Когда наш классный наставник Никольский, учитель латыни, торжественно объявлял нам результаты экзаменов зрелости, перейдя от официального тона учителя к ученикам, к разговору с нами как с равноправными с ним гражданами, и опрашивал нас, какой факультет каждый из нас избирает, никто не ответил определеннее меня и никто не озадачил его так своим ответом, к которому я присоединил выражение сожаления, что гимназия не знает, куда она готовит своих учеников, и спрашивает их, куда они идут, только после выпуска их. Он был добродушный человек. После гимназии я познакомился с ним и бывал у него. Это был труженик, содержавший уроками своих двух сестер, которые обожали его. Мы звали его «extempore»[10], потому что он допекал нас диктантами, которые назывались «extemporale», — он диктовал по-русски, а мы должны были писать, переводя текст тут же по-латыни. И когда я вспоминал с ним эти «extemporale», оба мы единодушно проклинали их.
Большой подъем общественных сил 60-х годов не сменился реакцией, но значительно увял. Одна часть общества считала дело преобразования недоконченным, не вполне совершенным, другая выражала недовольство даже тем, что было сделано. Оба эти течения развивались постепенно и ярко определились только в следующие десятилетия. Возбуждение общественной энергии шестидесятников, стесненное внешними условиями, в деятельной и развитой части общества вызывало пока чувства, близкие к унынию и подавленности. Как раз в эту эпоху зарождались в обществе и литературе новые герои, вызванные представлением о прошлой неправде, о злоупотреблениях крепостным правом, о тяжелом крестьянском труде и сознанием долга и обязательств перед мужиком. С этим народившимся покаянным чувством родилась и идея народничества, признания за народом его государственного и общественного значения и необходимости более тесного сближения с ним, что в свою очередь вызвало известные хождения в народ.
Образованная среда мало знала народ и по развитию своему стояла от него очень далеко, поэтому в значительной мере все мнения о народе были только отвлеченными суждениями о нем в связи со стремлением к созданию лучшего общественного строя. Встревоженная совесть искала успокоения в отречении от выгод и преимуществ барского сословия и в желании подойти поближе к мужику и послужить ему.
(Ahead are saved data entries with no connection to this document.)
(** The state after [push_r] and the copy of [x] into the slot at
    element index [i] of the current chunk. *)
Lemma holds_after_copy s1 st x p c :
  elem_size s1 = es → chunk_elem_max s1 = cap →
  elem_num s1 = Z.of_nat (S (length st)) →
  Forall (λ y, length y = Z.to_nat es) st →
  length x = Z.to_nat es →
  Z.of_nat (length st) < cap →
  chunks_sized s1 → (length (heap s1) ≤ 1)%nat →
  lists_ok s1 [p] [] → heap s1 !! p = Some c →
  chunk_index s1 = Z.of_nat (length st) →
  take (length st * Z.to_nat es) (data c) = concat (reverse st) →
  ∃ h, memcpy_to_slot (p, size_wrap (es * Z.of_nat (length st))) x es (heap s1)
         = Some h ∧
       holds es cap (set_heap h s1) (x :: st).
Proof using Hes Hcap Hbytes.
  intros He Hm Hn Hall Hx Hlt Hsz Hheap Hok Hp Hi Hd.
  assert (length (data c) = (Z.to_nat cap * Z.to_nat es)%nat) as Hlen.
  { rewrite (Hsz p c Hp). unfold chunk_bytes. rewrite He, Hm.
    rewrite size_wrap_small by (unfold is_size_t; nia).
    rewrite Z2Nat.inj_mul by lia. lia. }
  assert (size_wrap (es * Z.of_nat (length st)) = es * Z.of_nat (length st))
    as Hoff by (apply size_wrap_small; unfold is_size_t; nia).
  assert (Z.to_nat (es * Z.of_nat (length st)) = (length st * Z.to_nat es)%nat)
    as Hoffn by (rewrite Z2Nat.inj_mul by lia; rewrite Nat2Z.id; lia).
  rewrite Hoff.
  rewrite (memcpy_to_slot_Some _ _ _ _ _ c Hp); [|nia|lia|nia|lia].
  eexists. split; [done|].
  set (h := <[p := _]> (heap s1)).
  assert (memcpy_to_slot (p, es * Z.of_nat (length st)) x es (heap s1) = Some h)
    as Hmem by (rewrite (memcpy_to_slot_Some _ _ _ _ _ c Hp); [done|nia|lia|nia|lia]).
  unfold holds. simpl. split_and!; try done.
  - lia.
  - by apply Forall_cons.
  - intros a c' Ha.
    destruct (memcpy_to_slot_data_length _ _ _ _ _ _ _ Hmem Ha) as (c0 & Hc0 & ->).
    by apply (Hsz a c0).
  - unfold h. by rewrite length_insert.
  - eexists p, _. split_and!.
    + by eapply lists_ok_memcpy_to_slot.
    + unfold h. apply list_lookup_insert_eq. by eapply lookup_lt_Some.
    + lia.
    + simpl. rewrite Hoffn, reverse_cons, concat_app. simpl.
      rewrite app_nil_r, <- Hd.
      rewrite (take_ge x) by lia. rewrite app_assoc.
      apply take_app_length'.
      rewrite length_app, length_take. nia.
Qed.


(** A push on a stack that holds [st]: when the stack is empty the push
    takes a chunk, and returns if [allocate_new_chunk] does. *)
Lemma holds_push_from s st x :
  holds es cap s st → length x = Z.to_nat es → Z.of_nat (length st) < cap →
  (st = [] →
   is_Some (allocate_new_chunk (set_chunk_index (chunk_elem_max s) s))) →
  ∃ s', push x s = Some s' ∧ holds es cap s' (x :: st).
Proof using Hes Hcap Hbytes.
  intros (He & Hm & Hn & _ & Hall & Hsz & Hheap & Hst) Hx Hlt Halloc.
  destruct st as [|y st0].
  - (* the stack is empty: the push takes a chunk *)
    destruct Hst as (Hi & lf & Hok & Hlf).
    assert (size_wrap (chunk_index s + 1) = chunk_elem_max s) as Htrig
      by (rewrite Hi, Hm; size_lia).
    destruct (Halloc eq_refl) as [s1 Hal].
    destruct (push_r_new_chunk_defined s s1 Htrig Hal)
      as (p & c & Hcu & Hp & Hnx & Hpush).
    destruct (lists_ok_allocate_new_chunk
                (set_chunk_index (chunk_elem_max s) s) s1 [] lf Hok Hal)
      as (p' & Hcu' & Hok1 & Hle & Hsame).
    rewrite Hcu in Hcu'. injection Hcu' as <-.
    assert (tail lf = []) as Htl by (destruct lf as [|? [|? ?]]; simpl in *; [done|done|lia]).
    rewrite Htl in Hok1.
    pose proof (allocate_new_chunk_fields _ _ Hal) as (_ & Hm1 & He1 & Hn1).
    simpl in Hm1, He1, Hn1.
    set (s2 := set_elem_num (size_wrap (elem_num s + 1)) (set_chunk_index 0 s1)) in *.
    destruct (holds_after_copy s2 [] x p c) as (h & Hmem & Hh); simpl; try done.
    + congruence.
    + congruence.
    + change (size_wrap (elem_num s + 1) = Z.of_nat 1). rewrite Hn. simpl. size_lia.
    + by eapply chunks_sized_push_r.
    + destruct lf as [|f lf']; simpl in *.
      * lia.
      * rewrite Hsame by done. done.
    + exists (set_heap h s2). split; [|done].
      unfold push. rewrite Hpush. simpl. fold s2.
      replace (elem_size s * 0) with (es * Z.of_nat 0) by (simpl; lia).
      rewrite He1, He. simpl in Hmem. by rewrite Hmem.
  - (* the current chunk has room *)
    destruct Hst as (p & c & Hok & Hp & Hi & Hd).
    assert (size_wrap (chunk_index s + 1) = Z.of_nat (length (y :: st0))) as Hw
      by (rewrite Hi; size_lia).
    set (s2 := set_elem_num (size_wrap (elem_num s + 1))
                 (set_chunk_index (size_wrap (chunk_index s + 1)) s)).
    assert (chunk_curr s = Some p) as Hcu by (by destruct Hok as ((? & _) & _)).
    assert (push_r s = Some ((p, size_wrap (es * Z.of_nat (length (y :: st0)))), s2))
      as Hpush.
    { unfold push_r. simpl. rewrite decide_False by (rewrite Hw, Hm; simpl in *; lia).
      simpl. unfold get_last_elem. simpl. rewrite Hcu. simpl. rewrite Hp. simpl.
      rewrite He. by rewrite Hw at 1. }
    destruct (holds_after_copy s2 (y :: st0) x p c) as (h & Hmem & Hh); try done.
    + change (elem_num s2) with (size_wrap (elem_num s + 1)).
      rewrite Hn, Nat2Z.inj_succ. size_lia.
    + exists (set_heap h s2). split; [|done].
      unfold push. rewrite Hpush. simpl. rewrite He. simpl in Hmem. by rewrite Hmem.
Qed.

Lemma holds_top_bytes st x (d : list byte) :
  Forall (λ y, length y = Z.to_nat es) (x :: st) →
  take (length (x :: st) * Z.to_nat es) d = concat (reverse (x :: st)) →
  take (Z.to_nat es) (drop (length st * Z.to_nat es) d) = x ∧
  take (length st * Z.to_nat es) d = concat (reverse st) ∧
  (length (x :: st) * Z.to_nat es ≤ length d)%nat.
Proof.
  intros Hall Hd. apply Forall_cons in Hall as [Hx Hall].
  assert (length (concat (reverse st)) = (length st * Z.to_nat es)%nat) as Hlen.
  { rewrite (length_concat_uniform _ (Z.to_nat es)) by (by apply Forall_reverse).
    by rewrite length_reverse. }
  rewrite reverse_cons, concat_app in Hd. simpl in Hd. rewrite app_nil_r in Hd.
  split_and!.
  - rewrite take_drop_commute. rewrite Nat.add_comm, Hd.
    by rewrite drop_app_length'.
  - rewrite <- (take_app_length' (concat (reverse st)) x (length st * Z.to_nat es))
      by done.
    rewrite <- Hd, take_take. f_equal. lia.
  - apply (f_equal length) in Hd.
    rewrite length_take, length_app, Hlen, Hx in Hd. simpl. lia.
Qed.

(** A stack that holds an element owns exactly one chunk. *)
Lemma holds_one_chunk s x st :
  holds es cap s (x :: st) → length (heap s) = 1%nat.
Proof.
  intros (_ & _ & _ & _ & _ & _ & Hheap & p & c & _ & Hp & _).
  apply lookup_lt_Some in Hp. lia.
Qed.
Такое настроение общественной мысли было подготовлено отчасти деятельностью славянофилов, благороднейших представителей старого родовитого дворянства, принадлежность к которому отнюдь не выражалась в их учении защитой сословных и классовых интересов. Напротив, они имели в виду более широкое и объемлющее понятие — народ и основные начала народной жизни. Упреки в классовом характере славянофильства лучше всего опровергает их теория общинного быта и общины, где все члены равны и экономические интересы для всех одни и те же.
В соответствии с этим затишьем и вялым общественным настроением 70-х годов в гимназии политические интересы совершенно отсутствовали. Ни у кого никогда в руках не было ни газеты, ни книжки политического содержания. Отец был близок с Иваном Сергеевичем Аксаковым, А. И. Кошелевым, читал всегда пристально «Московские ведомости», издатель которых М. Н. Катков примыкал еще тогда к лагерю прогрессистов. И доме у нас были и «Русский вестник» и «Русская беседа», бывали разговоры, касающиеся политики, раздавалась и резкая подчас критика по адресу бюрократии. Царя Александра II отец чтил как царя-освободителя, и мы, дети, питали к нему высокие и восторженные чувства.
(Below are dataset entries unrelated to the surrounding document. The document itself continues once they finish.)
Lemma removeQuote_missing (quoteId : string) (b : Book.t) (w : World) :
  quoteId ∉ Quote.id <$> Book.quotes b →
  BookMore.removeQuote quoteId b w
  = (Thrown (DomainException "Quote not found" "QUOTE_NOT_FOUND"), w).
Proof.
  intros Hout. unfold BookMore.removeQuote.
  destruct (list_find _ _) as [[i q]|] eqn:Hfind; [|done].
  apply list_find_Some in Hfind as (Hi & Hq & _). exfalso. apply Hout.
  apply list_elem_of_fmap. exists q. split; [done|]. by eapply list_elem_of_lookup_2.
Qed.

Lemma removeNote_missing (noteId : string) (b : Book.t) (w : World) :
  noteId ∉ Note.id <$> Book.notes b →
  BookMore.removeNote noteId b w
  = (Thrown (DomainException "Note not found" "NOTE_NOT_FOUND"), w).
Proof.
  intros Hout. unfold BookMore.removeNote.
  destruct (list_find _ _) as [[i n]|] eqn:Hfind; [|done].
  apply list_find_Some in Hfind as (Hi & Hn & _). exfalso. apply Hout.
  apply list_elem_of_fmap. exists n. split; [done|]. by eapply list_elem_of_lookup_2.
Qed.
Я был в третьем классе, мне было, значит, 11 или 12 лет, когда в Москву приезжал царь. Не помню, по какому поводу приезжал он в белокаменную, первопрестольную, но это было великим событием — флаги, иллюминация, общий подъем настроения. Гимназисты получили неожиданные праздники, на несколько дней были прекращены занятия, и гимназисты были распущены. У нас на Плющихе — край города, под самым Девичьим полем, тогда это было на самом деле поле, и то расставлялись вечерами на тумбах плошки с салом, как это делывали у нас в Поповке на Пасху около церкви. Дворник Ермолай целый день заготовлял эти плошки.
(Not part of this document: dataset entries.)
(** * Undervalued-stocks pipeline: a shallow embedding of the batch scripts

    The repository is a chain of Python scripts.  Each script reads a file,
    transforms a table (or calls a REST API per symbol) and writes a file.
    This development embeds the parts of the scripts that the specification
    makes promises about, and what they call and are called by:

    - [Fetch]: [fetch_undervalued_stocks.py] -- the JSON cache, the HTTP
      wrapper, the valuation classifier and the run that drives them;
    - [Frame]: the pandas operations the table stages rely on;
    - [RemoveDuplicates], [FilterUsd], [FilterExchange]: the table stages;
    - [SectorOrganizer], [MarketCap]: [analyze_quarterly_undervalued.py];
    - [Regions]: [fetch_stock_regions.py], up to the list of results.

    Conventions.  Python floats and JSON numbers are exact rationals ([Q]);
    Python strings are [string]s of ASCII characters; a Python exception is
    a value of [exn] carried by [result]; module-level mutable state is
    threaded explicitly.  Worker threads are run one after the other in
    submission order: every update of shared state that the statements
    below talk about is a single dictionary or list operation, or sits
    under the script's lock. *)

From Stdlib Require Import ZArith QArith Qround Lia Lqa String Ascii List.
From Stdlib Require Import Qcanon Permutation.
From stdpp Require Import base numbers sorting gmap strings list.

Local Open Scope string_scope.

(** * Python values and builtins *)

Module Py.

(** Exceptions the scripts can meet. *)
Inductive exn :=
| TypeError
| KeyError
| AttributeError
| ValueError.

(** A computation that returns or raises. *)
Inductive result (A : Type) :=
| Ok (a : A)
| Raise (e : exn).
Arguments Ok {A} a.
Arguments Raise {A} e.

Definition bind {A B} (m : result A) (k : A -> result B) : result B :=
  match m with
  | Ok a => k a
  | Raise e => Raise e
  end.

(** [x < y] on numbers. *)
Definition Qltb (x y : Q) : bool := negb (Qle_bool y x).

(** [round(x)] to the nearest integer, ties to even. *)
Definition round_half_even (x : Q) : Z :=
  let f := Qfloor x in
  match (x - inject_Z f ?= 1 # 2)%Q with
  | Lt => f
  | Gt => (f + 1)%Z
  | Eq => if Z.even f then f else (f + 1)%Z
  end.

(** [round(x, 2)]. *)
Definition round2 (x : Q) : Q :=
  (inject_Z (round_half_even (x * 100)) / 100)%Q.

End Py.

(** * fetch_undervalued_stocks.py *)

Module Fetch.
Import Py.
Local Open Scope Q_scope.

(** ** JSON data

    A JSON leaf is null, a number or a string; the API answers with an
    object of leaves or an array of such objects.  A cache entry and the
    values that travel through process_stock are leaves or objects. *)

Inductive scalar :=
| SNull
| SNum (q : Q)
| SStr (s : string).

Abbreviation obj := (gmap string scalar).

Inductive value :=
| Scalar (v : scalar)
| Dict (o : obj).

(** [None] as a Python value. *)
Definition VNone : value := Scalar SNull.

(** [o.get(k, default)] *)
Definition get (o : obj) (k : string) (default : scalar) : scalar :=
  match o !! k with
  | Some v => v
  | None => default
  end.

(** [bool(v)] *)
Definition truthy_scalar (v : scalar) : bool :=
  match v with
  | SNull => false
  | SNum q => negb (Qeq_bool q 0)
  | SStr s => negb (String.eqb s "")
  end.

Definition truthy (v : value) : bool :=
  match v with
  | Scalar v => truthy_scalar v
  | Dict o => negb (bool_decide (o = ∅))
  end.

(** [v > 0] and [v <= 0]: defined on numbers, a TypeError otherwise. *)
Definition gt0 (v : value) : result bool :=
  match v with
  | Scalar (SNum q) => Ok (Qltb 0 q)
  | _ => Raise TypeError
  end.

Definition le0 (v : value) : result bool :=
  match v with
  | Scalar (SNum q) => Ok (Qle_bool q 0)
  | _ => Raise TypeError
  end.

(** [v is None] *)
Definition is_none (v : value) : bool :=
  match v with
  | Scalar SNull => true
  | _ => false
  end.

(** [stock.get('symbol', '')], for tickers that are JSON strings; any
    other leaf is read as the empty (falsy) ticker. *)
Definition get_symbol (o : obj) : string :=
  match o !! "symbol" with
  | Some (SStr s) => s
  | _ => ""
  end.

(** ** Valuation (process_stock, once price and DCF are both known) *)

(** The values that [stock_detail['status']] takes. *)
Inductive status :=
| UNKNOWN
| DATA_UNAVAILABLE
| NO_DCF_DATA
| NO_PRICE_DATA
| UNDERVALUED
| OVERVALUED   (* the string "OVERVALUED (>20%)" *)
| FAIR.

(** [OVERVALUED_BUFFER = 0.20] in find_undervalued_stocks. *)
Definition OVERVALUED_BUFFER : Q := 20 # 100.

(** [premium_pct] and [discount_pct] as computed for the log line. *)
Definition premium_pct (current_price dcf_value : Q) : Q :=
  if Qltb dcf_value current_price
  then round2 (((current_price - dcf_value) / dcf_value) * 100)
  else 0.

Definition discount_pct (current_price dcf_value : Q) : Q :=
  if Qltb current_price dcf_value
  then round2 (((dcf_value - current_price) / dcf_value) * 100)
  else 0.

(** The if / elif / else that chooses the status. *)
Definition valuation_status (current_price dcf_value buffer : Q) : status :=
  if Qltb current_price dcf_value then UNDERVALUED
  else if Qltb (dcf_value * (1 + buffer)) current_price then OVERVALUED
  else FAIR.

(** The [stock_data] dictionary written to the result lists. *)
Record stock_data := {
  Symbol : string;
  Company_Name : scalar;
  Current_Price : Q;
  DCF_Price : Q;
  Discount_pct : Q;
  Premium_pct : Q;
  Valuation_Status : status;
  Sector : scalar;
  Industry : scalar;
  Timestamp : string
}.

(** The record built in the [if current_price < dcf_value] branch. *)
Definition undervalued_record (symbol : string) (profile : obj)
    (current_price dcf_value : Q) (now : string) : stock_data :=
  {| Symbol := symbol;
     Company_Name := get profile "companyName" (SStr "N/A");
     Current_Price := round2 current_price;
     DCF_Price := round2 dcf_value;
     Discount_pct :=
       round2 (((dcf_value - current_price) / dcf_value) * 100);
     Premium_pct := 0;
     Valuation_Status := UNDERVALUED;
     Sector := get profile "sector" (SStr "N/A");
     Industry := get profile "industry" (SStr "N/A");
     Timestamp := now |}.

(** The record built in the [elif] (fair value) branch. *)
Definition fair_record (symbol : string) (profile : obj)
    (current_price dcf_value : Q) (now : string) : stock_data :=
  {| Symbol := symbol;
     Company_Name := get profile "companyName" (SStr "N/A");
     Current_Price := round2 current_price;
     DCF_Price := round2 dcf_value;
     Discount_pct := 0;
     Premium_pct :=
       round2 (((current_price - dcf_value) / dcf_value) * 100);
     Valuation_Status := FAIR;
     Sector := get profile "sector" (SStr "N/A");
     Industry := get profile "industry" (SStr "N/A");
     Timestamp := now |}.

(** ** Program state

    [stock_cache] is one dictionary: a ticker maps to an entry (a
    dictionary of fields), and the keys ['_undervalued_stocks'] and
    ['_fair_stocks'] map to lists of records. *)

Inductive cache_value :=
| Entry (e : gmap string value)
| RecordList (l : list stock_data).

Inductive level := ERROR | WARNING.

Inductive endpoint :=
| StockList
| DcfBulk
| ProfileBulk (part : nat)
| DcfOf (symbol : string)
| QuoteOf (symbol : string)
| ProfileOf (symbol : string).

(** What [response.json()] yields. *)
Inductive body :=
| NotJson
| JObject (o : obj)
| JArray (l : list obj).

(** What [requests.get] does. *)
Inductive http_result :=
| Timeout
| RequestException
| Response (status_code : Z) (b : body).

(** The world outside the process: the answer to the n-th request and
    the n-th reading of the clock. *)
Record env := {
  http : nat -> endpoint -> http_result;
  now_at : nat -> string
}.

Record stock_detail := {
  d_symbol : string;
  d_company_name : scalar;
  d_price : value;
  d_dcf : value;
  d_status : status;
  d_has_data : bool
}.

Record state := {
  stock_cache : gmap string cache_value;
  undervalued_stocks_cache : list stock_data;
  undervalued_stocks : list stock_data;
  fair_stocks : list stock_data;
  processed_counter : nat;
  skipped : nat;
  stocks_details : list stock_detail;
  log : list (level * string);
  requests : list (endpoint * http_result);
  clock : nat;
  cache_file : option (gmap string cache_value);
  undervalued_cache_file : option (list stock_data)
}.

Definition set_stock_cache (c : gmap string cache_value) (s : state) :=
  {| stock_cache := c;
     undervalued_stocks_cache := undervalued_stocks_cache s;
     undervalued_stocks := undervalued_stocks s;
     fair_stocks := fair_stocks s;
     processed_counter := processed_counter s;
     skipped := skipped s;
     stocks_details := stocks_details s;
     log := log s;
     requests := requests s;
     clock := clock s;
     cache_file := cache_file s;
     undervalued_cache_file := undervalued_cache_file s |}.

Definition set_undervalued_stocks_cache (l : list stock_data) (s : state) :=
  {| stock_cache := stock_cache s;
     undervalued_stocks_cache := l;
     undervalued_stocks := undervalued_stocks s;
     fair_stocks := fair_stocks s;
     processed_counter := processed_counter s;
     skipped := skipped s;
     stocks_details := stocks_details s;
     log := log s;
     requests := requests s;
     clock := clock s;
     cache_file := cache_file s;
     undervalued_cache_file := undervalued_cache_file s |}.

Definition set_undervalued_stocks (l : list stock_data) (s : state) :=
  {| stock_cache := stock_cache s;
     undervalued_stocks_cache := undervalued_stocks_cache s;
     undervalued_stocks := l;
     fair_stocks := fair_stocks s;
     processed_counter := processed_counter s;
     skipped := skipped s;
     stocks_details := stocks_details s;
     log := log s;
     requests := requests s;
     clock := clock s;
     cache_file := cache_file s;
     undervalued_cache_file := undervalued_cache_file s |}.

Definition set_fair_stocks (l : list stock_data) (s : state) :=
  {| stock_cache := stock_cache s;
     undervalued_stocks_cache := undervalued_stocks_cache s;
     undervalued_stocks := undervalued_stocks s;
     fair_stocks := l;
     processed_counter := processed_counter s;
     skipped := skipped s;
     stocks_details := stocks_details s;
     log := log s;
     requests := requests s;
     clock := clock s;
     cache_file := cache_file s;
     undervalued_cache_file := undervalued_cache_file s |}.

Definition set_counters (processed skip : nat) (ds : list stock_detail)
    (s : state) :=
  {| stock_cache := stock_cache s;
     undervalued_stocks_cache := undervalued_stocks_cache s;
     undervalued_stocks := undervalued_stocks s;
     fair_stocks := fair_stocks s;
     processed_counter := processed;
     skipped := skip;
     stocks_details := ds;
     log := log s;
     requests := requests s;
     clock := clock s;
     cache_file := cache_file s;
     undervalued_cache_file := undervalued_cache_file s |}.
Я никогда не забуду иллюминации Василия Блаженного, старых башен, которые стояли на месте нынешнего Исторического музея, Спасских и Никольских ворот и старых Московских рядов. Мы простояли там целой компанией от начала и до конца. Красная площадь была — море людских голов, и все как зачарованные дивовались и любовались, и, действительно, мне кажется, я никогда не видал после лучшей картины. Купола Василия Блаженного вырисовывались на темном небе как что-то сказочное. Ночь была темная, народ не шумел, и настроение в этой ночной народной тишине было не только торжественное, а священно-торжественное.